Weiner, Weiner, McCrary, and Leonard (1977) reported that the children of the depressed parents had more depressed mood, death wishes, frequent fighting, somatic complaints, loss of interest in usual activities, hypochondriacal concerns, and disturbed classroom behavior. The results of a recent observational study indicated that children of depressed mothers emit more irritated affect than do children in nondepressed families (Hops et al., 1987). Lee and Gotlib (1989a, 1989b) recently examined child adjustment in families in which the mother was diagnosed as suffering from a nonpsychotic, unipolar depression. Lee and Gotlib found that children of depressed mothers demonstrated higher rates of both internalizing and externalizing problems than did children of nondepressed psychiatric and medical control mothers. Clinical interviewers identified a greater number of psychological symptoms and poorer overall adjustment in the children of depressed mothers than they did in the children of community control mothers. 

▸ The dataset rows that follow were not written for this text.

Lemma recordsOf_snoc_other (other : string) (fs : list FileDoc) (f : FileDoc) :
  walletAddress f ≠ other → recordsOf other (fs ++ [f]) = recordsOf other fs.
Proof.
  intros H. unfold recordsOf.
  rewrite filter_app, filter_cons_False, filter_nil by assumption.
  apply app_nil_r.
Qed.

Lemma recordsOf_deleteOne_other (c wallet other : string) (fs : list FileDoc) :
  wallet ≠ other →
  recordsOf other (deleteOne c wallet fs) = recordsOf other fs.
Proof.
  intros Hne. unfold recordsOf.
  induction fs as [|f fs IH]; cbn [deleteOne]; [reflexivity |].
  destruct (matches c wallet f) eqn:E.
  - apply matches_wallet in E as [_ E].
    rewrite filter_cons_False by congruence. reflexivity.
  - rewrite !filter_cons. now rewrite IH.
Qed.

(** X4.  A request that names one wallet leaves what belongs to any other
    wallet as it was: the other wallet's records, its [totalStorageUsed]
    and its entry in the list cache.  This holds on every path of the
    three handlers, failures included. *)
Theorem other_wallets_untouched (r : Request) (w : World) (other : string) :
  requestWallet r ≠ Some other →
  recordsOf other (files (world (handle r w))) = recordsOf other (files w)
  ∧ totalStorageUsed other (world (handle r w)) = totalStorageUsed other w
  ∧ fileListCache (world (handle r w)) !! cacheKeyOf other
    = fileListCache w !! cacheKeyOf other.
Proof.
  intros Hother. unfold totalStorageUsed.
  destruct r as [o | o wp | o cp wp]; cbn [handle].
  - destruct (POST_world_cases o w) as [[p ->] | (file & Hreq & _ & Hcases)];
      [cbn -[recordsOf]; auto |].
    assert (Hne : walletAddress file ≠ other) by congruence.
    destruct Hcases as [[-> _] | (n & _ & _ & ->)]; cbn -[recordsOf upsertInc].
    + rewrite recordsOf_snoc_other by assumption. auto.
    + rewrite recordsOf_snoc_other by assumption.
      rewrite upsertInc_other by congruence.
      rewrite lookup_delete_ne; [auto |].
      intros E. now apply cacheKeyOf_inj in E.
  - cbn [requestWallet] in Hother.
    destruct (GET_world_cases o wp w) as [[p ->] | (wallet & -> & _ & ->)];
      cbn -[recordsOf]; [auto |].
    rewrite lookup_insert_ne; [auto |].
    intros E. apply cacheKeyOf_inj in E. congruence.
  - cbn [requestWallet] in Hother.
    destruct (DELETE_world_cases o cp wp w)
      as [[p ->] | (c & wallet & file & -> & _ & _ & Hcases)]; [cbn -[recordsOf]; auto |].
    assert (Hne : wallet ≠ other) by congruence.
    destruct Hcases as [[-> _] | [_ ->]]; cbn -[recordsOf inc].
    + rewrite recordsOf_deleteOne_other by assumption. auto.
    + rewrite recordsOf_deleteOne_other by assumption.
      rewrite inc_other by congruence.
      rewrite lookup_delete_ne; [auto |].
      intros E. now apply cacheKeyOf_inj in E.
Qed.

Lemma other_wallets_witness :
  recordsOf "0xabc"
    (files (world (DELETE sampleDelete (Some "QmA") (Some "0xdef")
                     (world (POST (samplePost "500" (Returns true)) emptyWorld)))))
  = [sampleFile "500"]
  ∧ totalStorageUsed "0xabc"
      (world (DELETE sampleDelete (Some "QmA") (Some "0xdef")
                (world (POST (samplePost "500" (Returns true)) emptyWorld))))
    = Some 500.
Proof.
  destruct (other_wallets_untouched
    (Remove sampleDelete (Some "QmA") (Some "0xdef"))
    (world (POST (samplePost "500" (Returns true)) emptyWorld)) "0xabc"
    ltac:(discriminate)) as (Hf & Hu & _).
  split; [exact Hf | exact Hu].
Defined.

(** X5.  A list never writes to the database: on every path of [GET] the
    records and the accounts are the ones it found, and the only cache
    entry that can differ afterwards is the one of the wallet it was
    asked for. *)
Theorem GET_reads_only (o : GetAnswers) (walletParam : option string)
    (w : World) :
  files (world (GET o walletParam w)) = files w
  ∧ users (world (GET o walletParam w)) = users w
  ∧ ∀ key, key ≠ cacheKeyOf (default "" walletParam) →
      fileListCache (world (GET o walletParam w)) !! key
      = fileListCache w !! key.
Proof.
  destruct (GET_world_cases o walletParam w)
    as [[p ->] | (wallet & -> & _ & ->)]; cbn; [auto |].
  split; [reflexivity |]. split; [reflexivity |].
  intros key Hkey. now rewrite lookup_insert_ne.
Qed.

(** *** Accounts and records *)

Lemma sum_from (l : list FileDoc) (a : Z) :
  foldr (fun f total => parsedSize f + total) a l
  = foldr (fun f total => parsedSize f + total) 0 l + a.
Proof. induction l as [|f l IH]; cbn; [reflexivity | rewrite IH; lia]. Qed.

Lemma storedBytes_app (wallet : string) (a b : list FileDoc) :
  storedBytes wallet (a ++ b) = storedBytes wallet a + storedBytes wallet b.
Proof.
  unfold storedBytes, recordsOf. rewrite filter_app, foldr_app.
  apply sum_from.
Qed.

Lemma storedBytes_one (wallet : string) (f : FileDoc) :
  storedBytes wallet [f]
  = if decide (walletAddress f = wallet) then parsedSize f else 0.
Proof.
  unfold storedBytes, recordsOf. rewrite filter_cons, filter_nil.
  destruct (decide (walletAddress f = wallet)); cbn; lia.
Qed.

Lemma storedBytes_cons (wallet : string) (f : FileDoc) (fs : list FileDoc) :
  storedBytes wallet (f :: fs) = storedBytes wallet [f] + storedBytes wallet fs.
Proof. apply (storedBytes_app wallet [f] fs). Qed.

Lemma storedBytes_unparsable (wallet : string) (fs : list FileDoc) :
  (∀ f, f ∈ fs → walletAddress f = wallet → JS.parseInt (size f) = None) →
  storedBytes wallet fs = 0.
Proof.
  induction fs as [|f fs IH]; intros H; [reflexivity |].
  rewrite storedBytes_cons, storedBytes_one, IH.
  - destruct (decide (walletAddress f = wallet)) as [E|]; [|reflexivity].
    unfold parsedSize. now rewrite (H f (list_elem_of_here _ _) E).
  - intros g Hg. apply H. now apply list_elem_of_further.
Qed.

Lemma storedBytes_deleteOne (c wallet : string) (fs : list FileDoc)
    (file : FileDoc) :
  findOne c wallet fs = Some file →
  storedBytes wallet (deleteOne c wallet fs)
  = storedBytes wallet fs - parsedSize file.
Proof.
  intros Hf. destruct (findOne_matches _ _ _ _ Hf) as (_ & _ & Hw).
  destruct (deleteOne_split _ _ _ _ Hf) as (before & after & -> & -> & _).
  rewrite !storedBytes_app, storedBytes_cons, storedBytes_one.
  destruct (decide (walletAddress file = wallet)); [lia | contradiction].
Qed.

Lemma deleteOne_elem (c wallet : string) (fs : list FileDoc) (f : FileDoc) :
  f ∈ deleteOne c wallet fs → f ∈ fs.
Proof.
  induction fs as [|g fs IH]; cbn; [auto |].
  destruct (matches c wallet g).
  - apply list_elem_of_further.
  - rewrite !elem_of_cons. intros [-> | H]; auto.
Qed.

Lemma accounted_setPromise (p : bool) (w : World) :
  accounted w → accounted (setPromise p w).
Proof. intros H wallet. exact (H wallet). Qed.
(** X10. The presets [isDone] and [isNotDone] split every slice: each
    task is in the result of exactly one of them. *)
Theorem isDone_isNotDone_split :
  exists d nd : Filter,
    filters !! "isDone" = Some d /\ filters !! "isNotDone" = Some nd /\
    forall s : slice,
      elems (Filter_Tasks d s) ++ elems (Filter_Tasks nd s) ≡ₚ elems s /\
      forall t, ~ (t ∈ elems (Filter_Tasks d s) /\ t ∈ elems (Filter_Tasks nd s)).
Proof.
  exists (fun t => Done t), (fun t => negb (Done t)).
  split; [reflexivity|]. split; [reflexivity|].
  intros s. rewrite !Filter_Tasks_elems. split.
  - induction (elems s) as [|t ts IH]; [done|].
    rewrite !filter_cons. destruct (Done t); simpl.
    + by rewrite IH.
    + by rewrite <- Permutation_middle, IH.
  - intros t [[H1 _]%list_elem_of_filter [H2 _]%list_elem_of_filter].
    simpl in *. by rewrite H1 in H2.
Qed.

Lemma foldl_sink_Permutation (by_ : Sort) ts : forall acc,
  foldl (fun acc x => sink by_ x acc) acc ts ≡ₚ ts ++ acc.
Proof.
  induction ts as [|x ts IH]; intros acc; [done|].
  simpl. by rewrite IH, sink_Permutation, Permutation_middle.
Qed.

(** X11. Whatever the comparator, [Sort.Tasks] on a slice of at most
    [maxInsertion] tasks returns the same tasks, each as often as it
    was there. *)
Theorem Sort_Tasks_permutes
    (pdqsort_long : Sort -> list Task -> list Task) (by_ : Sort) (s : slice) :
  (length (elems s) <= maxInsertion)%nat ->
  elems (Sort_Tasks pdqsort_long by_ s) ≡ₚ elems s.
Proof.
  intros Hlen. rewrite elems_Sort_Tasks, sort_Sort_sunk by done.
  unfold sunk. by rewrite reverse_Permutation, foldl_sink_Permutation, app_nil_r.
Qed.

Lemma Sort_Tasks_permutes_witness :
  (length (elems (mk_slice [task2; task0; task1])) <= maxInsertion)%nat /\
  elems (Sort_Tasks (fun _ ts => ts) (fun _ _ => true) (mk_slice [task2; task0; task1]))
    ≡ₚ elems (mk_slice [task2; task0; task1]).
Proof.
  split; [vm_compute; lia|].
  apply (Sort_Tasks_permutes (fun _ ts => ts) (fun _ _ => true)). vm_compute. lia.
Defined.
(** *** The [timelapse()] generator as a resumable machine

    The generator runs synchronously from one suspension to the next.  It
    suspends at every [await] (the two worker requests and the encoder flush)
    and at [yield date]; the encoder's [error] callback and the caller's
    [stop()] can only run while it is suspended. *)

Inductive Control :=
| Created                                     (* not advanced yet *)
| AwaitColors (date : MapDate)                (* line 122, checks passed *)
| AwaitFlush (date : MapDate)                 (* line 142 *)
| AwaitFreezeFlush (date : MapDate) (t : num) (* line 164, loop variable [t] *)
| Yielded (date : MapDate)                    (* line 168 *)
| AwaitIncrement (current : MapDate)          (* line 18, inside [dates] *)
| Returned                                    (* completed *)
| Thrown (message : string).                  (* completed by an exception *)

Record Machine := {
  pipe : Pipeline;
  ctl : Control;
}.

Section Timelapse.

Variable eu4IncrementDate : Z -> DateInterval -> MapDate.
Variable opts : TimelapseEncoderOptions.

(** [const frameDuration = 1_000_000 / this.fps] *)
Definition frameDuration : num := ndiv (of_Z 1000000) (fps opts).

(** A date arrives from [dates]: lines 114-120, then the request of line 122. *)
Definition visit (date : MapDate) (p : Pipeline) : Machine :=
  match error p with
  | Some message => {| pipe := p; ctl := Thrown message |}
  | None =>
      if stopRequested p then {| pipe := p; ctl := Returned |}
      else {| pipe := p; ctl := AwaitColors date |}
  end.

(** The test and body of the loop of lines 149-165 for loop variable [t]. *)
Definition freeze_iteration (date : MapDate) (t : num) (p : Pipeline) : Machine :=
  if nltb t (nadd (timestamp p) (nmul (freezeFrame opts) (of_Z 1000000)))
  then {| pipe := encode t frameDuration p; ctl := AwaitFreezeFlush date t |}
  else {| pipe := p; ctl := Yielded date |}.

(** The generator runs from its suspension point to the next one. *)
Definition step (m : Machine) : Machine :=
  let p := pipe m in
  match ctl m with
  | Created => visit (startDate opts) p
  | AwaitColors date =>
      let p1 := create2dFrame date p in
      {| pipe := encode (timestamp p1) frameDuration p1; ctl := AwaitFlush date |}
  | AwaitFlush date =>
      let p1 := advance_timestamp frameDuration (flushed p) in
      if days date >=? days (endDate opts)
      then freeze_iteration date (timestamp p1) p1
      else {| pipe := p1; ctl := Yielded date |}
  | AwaitFreezeFlush date t =>
      freeze_iteration date (nadd t frameDuration) (flushed p)
  | Yielded date => {| pipe := p; ctl := AwaitIncrement date |}
  | AwaitIncrement current =>
      match dates_resume eu4IncrementDate (endDate opts) (interval opts) current with
      | None => {| pipe := p; ctl := Returned |}
      | Some next => visit next p
      end
  | Returned => m
  | Thrown _ => m
  end.

(** What can happen to a suspended generator. *)
Inductive Event :=
| Resume                          (* the awaited promise resolves, or [next()] *)
| EncoderError (message : string) (* the encoder's [error] callback fires *)
| StopCall.                       (* the caller invokes [stop()] *)

(** The generator and the two callbacks as the lines of the program read,
    on an encoder that goes on taking frames; [platform_react] below adds
    what the platform does to an encoder that fails. *)
Definition react (m : Machine) (e : Event) : Machine :=
  match e with
  | Resume => step m
  | EncoderError message => {| pipe := on_encoder_error message (pipe m); ctl := ctl m |}
  | StopCall => {| pipe := snd (stop (pipe m)); ctl := ctl m |}
  end.

Definition run (events : list Event) (m : Machine) : Machine :=
  fold_left react events m.

(** A fresh encoder on which [timelapse()] was just called. *)
Definition created : Machine := {| pipe := new_pipeline; ctl := Created |}.

(** The same generator on the platform's encoder.  It differs from [step]
    only once the encoder is closed: resumed with the colours of a date, the
    generator runs into the [encode()] that throws; resumed from a flush, it
    finds the promise rejected, with the failure the callback captured (or,
    had the encoder been closed by [close()], with an abort). *)
Definition platform_step (m : Machine) : Machine :=
  let p := pipe m in
  if encoderClosed p then
    match ctl m with
    | AwaitColors date =>
        {| pipe := rejected_encode date p; ctl := Thrown invalid_state_error |}
    | AwaitFlush _ | AwaitFreezeFlush _ _ =>
        {| pipe := p;
           ctl := Thrown match error p with
                         | Some message => message
                         | None => abort_error
                         end |}
    | _ => step m
    end
  else step m.
(* ===== verification/_CoqProject ===== *)
-Q . S2P
Prelude.v
Js.v
Numbers.v
Contracts.v
StateMachine.v
Topology.v
Compatibility.v
BuilderDraft.v
Executable.v
Schemas.v
CanonicalSchemas.v
JsonSchema.v
OpenApi.v
ConfigurationForm.v
Portability.v
Graph.v
Database.v
Integrity.v
Statements.v
Repository.v
RepositoryProofs.v
RunLogs.v
Dates.v
RunQueue.v
RunQueueProofs.v
RunCreation.v
Actions.v
Frames.v
QueueClaims.v
Paths.v
Development.v
DevelopmentProofs.v
DevelopmentRuns.v
Files.v
Http.v
Documents.v
Retention.v
Collector.v
CollectorProofs.v
Accounts.v
Migrations.v
MigrationProofs.v
AccountProofs.v
Uploads.v
UploadProofs.v
SchedulerService.v
ContractSchemas.v
PipelineRoutes.v
PipelineRouteProofs.v
ControlPlane.v
BrowserClient.v
BrowserProofs.v
QueryCache.v
QueryCacheProofs.v
CachedControlPlane.v
Wizard.v
WizardProofs.v
AccountHistory.v
TokenProofs.v
SystemStatus.v
ApiConformance.v
ServiceConfig.v
CapabilityClient.v
SystemStatusProofs.v
ServerProcess.v
Workspaces.v
WorkspaceProofs.v
BuilderProofs.v
TriggerDraft.v
PipelineEditor.v
EditorProofs.v
EditorSaves.v
Scenario.v
StoreWitnesses.v
ServiceWitnesses.v
BuilderWitnesses.v
AccountWitnesses.v
SystemWitnesses.v
CacheWitnesses.v
EditorWitnesses.v
(* ===== verification/Js.v ===== *)
(** * JavaScript values

    The fragment of ECMAScript the program uses: numbers as far as the code
    observes them, JSON documents, and the string methods. A string is a
    sequence of code units below 256, so [String.length] is the
    [length] property. *)

From S2P Require Import Prelude.

(** ** Numbers *)

(** What [Number.isInteger], [Number.isSafeInteger] and the comparisons can
    tell apart: an integral double, a fraction [num/den] that is not
    integral, or a value that is not finite. *)
Inductive jsnumber : Type :=
  | NInt (z : Z)
  | NFrac (num : Z) (den : positive)
  | NNaN
  | NInfinity (negative : bool).

#[export] Instance jsnumber_eq_dec : EqDecision jsnumber.
Proof. solve_decision. Defined.

Definition MAX_SAFE_INTEGER : Z := 2 ^ 53 - 1.

Definition isInteger (n : jsnumber) : option Z :=
  match n with NInt z => Some z | _ => None end.

Definition isSafeInteger (n : jsnumber) : option Z :=
  match n with
  | NInt z => if decide (Z.abs z ≤ MAX_SAFE_INTEGER)%Z then Some z else None
  | _ => None
  end.

(** ** JSON documents *)

Inductive Json : Type :=
  | JNull
  | JBool (b : bool)
  | JNumber (n : jsnumber)
  | JString (s : string)
  | JArray (l : list Json)
  | JObject (fields : list (string * Json)).

(** An induction principle that reaches the elements. *)
Lemma Json_ind_nested (P : Json → Prop) :
  P JNull → (∀ b, P (JBool b)) → (∀ n, P (JNumber n)) → (∀ s, P (JString s)) →
  (∀ l, Forall P l → P (JArray l)) →
  (∀ fields, Forall (λ f, P f.2) fields → P (JObject fields)) →
  ∀ j, P j.
Proof.
  intros Hnull Hbool Hnum Hstr Harr Hobj.
  fix IH 1. intros [|b|n|s|l|fields].
  - apply Hnull.
  - apply Hbool.
  - apply Hnum.
  - apply Hstr.
  - apply Harr. induction l as [|x l IHl]; constructor; [apply IH|apply IHl].
  - apply Hobj. induction fields as [|[k v] fields IHf]; constructor; [apply IH|apply IHf].
Qed.

(** [obj\[key\]] on an object literal: the last binding of a key wins. *)
Fixpoint get_field (fields : list (string * Json)) (key : string) : option Json :=
  match fields with
  | [] => None
  | (k, v) :: fields =>
      match get_field fields key with
      | Some w => Some w
      | None => if decide (k = key) then Some v else None
      end
  end.

(** [v === text] for a value that may be undefined. *)
Definition isText (v : option Json) (text : string) : bool :=
  match v with Some (JString s) => bool_decide (s = text) | _ => false end.

(** [JSON.parse(JSON.stringify(v))]: numbers that are not finite become
    [null], everything else is copied. *)
Fixpoint json_copy (j : Json) : Json :=
  match j with
  | JNumber NNaN | JNumber (NInfinity _) => JNull
  | JArray l => JArray (json_copy <$> l)
  | JObject fields => JObject ((λ f, (f.1, json_copy f.2)) <$> fields)
  | _ => j
  end.

(** Documents every number of which is finite, as parsed JSON text has. *)
Fixpoint json_finite (j : Json) : bool :=
  match j with
  | JNumber NNaN | JNumber (NInfinity _) => false
  | JArray l => forallb json_finite l
  | JObject fields => forallb (λ f, json_finite f.2) fields
  | _ => true
  end.

Lemma json_copy_finite j : json_finite j = true → json_copy j = j.
Proof.
  induction j as [| |n| |l IH|fields IH] using Json_ind_nested; simpl; try done.
  - by destruct n.
  - intros Hl. f_equal. induction IH as [|x l Hx _ IHl]; csimpl in *; [done|].
    apply andb_prop in Hl as [? ?]. by rewrite Hx, IHl.
  - intros Hl. f_equal. induction IH as [|[k x] l Hx _ IHl]; csimpl in *; [done|].
    apply andb_prop in Hl as [? ?]. by rewrite Hx, IHl.
Qed.

Lemma json_copy_idemp j : json_copy (json_copy j) = json_copy j.
Proof.
  induction j as [| |n| |l IH|fields IH] using Json_ind_nested; simpl; try done.
  - by destruct n.
  - f_equal. induction IH as [|x l Hx _ IHl]; csimpl; [done|]. by rewrite Hx, IHl.
  - f_equal. induction IH as [|x l Hx _ IHl]; csimpl; [done|]. by rewrite Hx, IHl.
Qed.

(** ** String methods *)

Definition startsWith (p s : string) : bool := String.prefix p s.

(** [s.slice(n)] for [0 <= n]. *)
Fixpoint slice (n : nat) (s : string) : string :=
  match n, s with
  | O, _ => s
  | S n, EmptyString => EmptyString
  | S n, String _ s => slice n s
  end.

Definition endsWith (p s : string) : bool :=
  (String.length p <=? String.length s)%nat &&
  String.eqb (slice (String.length s - String.length p) s) p.

(** [s.includes(p)] *)
Fixpoint includes (p s : string) : bool :=
  startsWith p s || match s with EmptyString => false | String _ s => includes p s end.

(** White space and line terminators of ECMAScript below 256. *)
Definition is_white (c : ascii) : bool :=
  let n := Ascii.nat_of_ascii c in
  (9 <=? n)%nat && (n <=? 13)%nat || (n =? 32)%nat || (n =? 160)%nat.

Fixpoint trim_start (s : string) : string :=
  match s with
  | String c s' => if is_white c then trim_start s' else s
  | EmptyString => EmptyString
  end.

(** [s.trimEnd()]: a character is dropped when only white space follows. *)
Fixpoint trim_end (s : string) : string :=
  match s with
  | EmptyString => EmptyString
  | String c s' =>
      match trim_end s' with
      | EmptyString => if is_white c then EmptyString else String c EmptyString
      | t => String c t
      end
  end.

Definition trim (s : string) : string := trim_end (trim_start s).

(** [s.toLowerCase()] on ASCII letters. *)
Definition lower (c : ascii) : ascii :=
  let n := Ascii.nat_of_ascii c in
  if ((65 <=? n)%nat && (n <=? 90)%nat) then Ascii.ascii_of_nat (n + 32) else c.

Fixpoint toLowerCase (s : string) : string :=
  match s with
  | EmptyString => EmptyString
  | String c s => String (lower c) (toLowerCase s)
  end.

(** [l.join(sep)] *)
Definition join (sep : string) (l : list string) : string := String.concat sep l.

(** [every char satisfies p], the shape of the character-class patterns. *)
Fixpoint all_chars (p : ascii → bool) (s : string) : bool :=
  match s with
  | EmptyString => true
  | String c s => p c && all_chars p s
  end.

Lemma all_chars_app p s t : all_chars p (s +:+ t) = all_chars p s && all_chars p t.
Proof. induction s as [|c s IH]; [done|]. simpl. rewrite <-andb_assoc. f_equal. exact IH. Qed.

Definition is_digit (c : ascii) : bool :=
  let n := Ascii.nat_of_ascii c in (48 <=? n)%nat && (n <=? 57)%nat.
Definition is_lower_letter (c : ascii) : bool :=
  let n := Ascii.nat_of_ascii c in (97 <=? n)%nat && (n <=? 122)%nat.
Definition is_upper_letter (c : ascii) : bool :=
  let n := Ascii.nat_of_ascii c in (65 <=? n)%nat && (n <=? 90)%nat.

(** Whether a character occurs in a string. *)
Fixpoint has_char (c : ascii) (s : string) : bool :=
  match s with
  | EmptyString => false
  | String d s => bool_decide (c = d) || has_char c s
  end.

Lemma has_char_app c s t : has_char c (s +:+ t) = has_char c s || has_char c t.
Proof. induction s as [|d s IH]; simpl; [done|]. by rewrite IH, orb_assoc. Qed.

Lemma string_length_app (s t : string) : String.length (s +:+ t) = String.length s + String.length t.
Proof. induction s as [|c s IH]; [done|]. change (S (String.length (s +:+ t)) = S (String.length s) + String.length t). by rewrite IH. Qed.

(** Two strings cut at the first occurrence of the same separator agree on
    both sides: the fact behind every composite key of the program. *)
Lemma separated_inj (c : ascii) (s1 s2 t1 t2 : string) :
  has_char c s1 = false → has_char c s2 = false →
  s1 +:+ String c t1 = s2 +:+ String c t2 → s1 = s2 ∧ t1 = t2.
Proof.
  revert s2. induction s1 as [|d s1 IH]; intros [|e s2]; simpl; intros H1 H2 Heq;
    simplify_eq/=; try done.
  - by rewrite bool_decide_eq_true_2 in H2.
  - by rewrite bool_decide_eq_true_2 in H1.
  - apply orb_false_iff in H1 as [_ ?]. apply orb_false_iff in H2 as [_ ?].
    destruct (IH s2) as [-> ->]; done.
Qed.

Moreover, these deficits appeared to persist at a 10-month follow-up, even after the mothers’ depressive symptoms had dissipated (Hammen et al., 1987; Hirsch, Moos, & Reischl, 1985; Turner, Beidel, & Costello, 1987). Several investigators have demonstrated that a remarkably high proportion of children of depressed parents meet diagnostic criteria for psychiatric disorder. Beardslee, Schultz, and Selman (1987), Klein, Clark, Dansky, and Margolis (1988), and Orvaschel, Walsh-Ellis, and Ye (1988), for example, found that between 40 and 50 percent of the adolescent children of depressed parents met criteria for a diagnosis of past or current psychiatric disturbance. Hammen et al. (1987) obtained similar results in a more extensive investigation, but also reported that group differences were attenuated when psychosocial stresses were covaried. Finally, in a study described earlier, Lee and Gotlib (1989a, 1989b) reported that two-thirds of the children of the depressed mothers in their sample were placed in the clinical range on the Child Behavior Check List, an incidence three times greater than that observed in the nondepressed controls. Children of depressed mothers have been found in a number of studies, using a diverse range of methodologies, to demonstrate problematic psychosocial adjustment and functioning. Moreover, these difficulties are apparent at a wide range of ages. A consistent finding in this literature is that, even when their mothers are no longer overtly symptomatic, children continue to demonstrate behavioral difficulties, indicating that there may be a substantial lag between alleviation of maternal symptomatology and improvement in child functioning. This finding parallels results of studies reviewed earlier, suggesting that marital difficulties also persist beyond the depressive episode. Thus, alleviation of maternal symptomatology should not be taken as a signal that all family members are functioning adequately. Given the pervasiveness of the problematic interpersonal functioning of depressed persons, a number of interventions for depression have been developed that focus on the marital and family relationships of the depressed patient.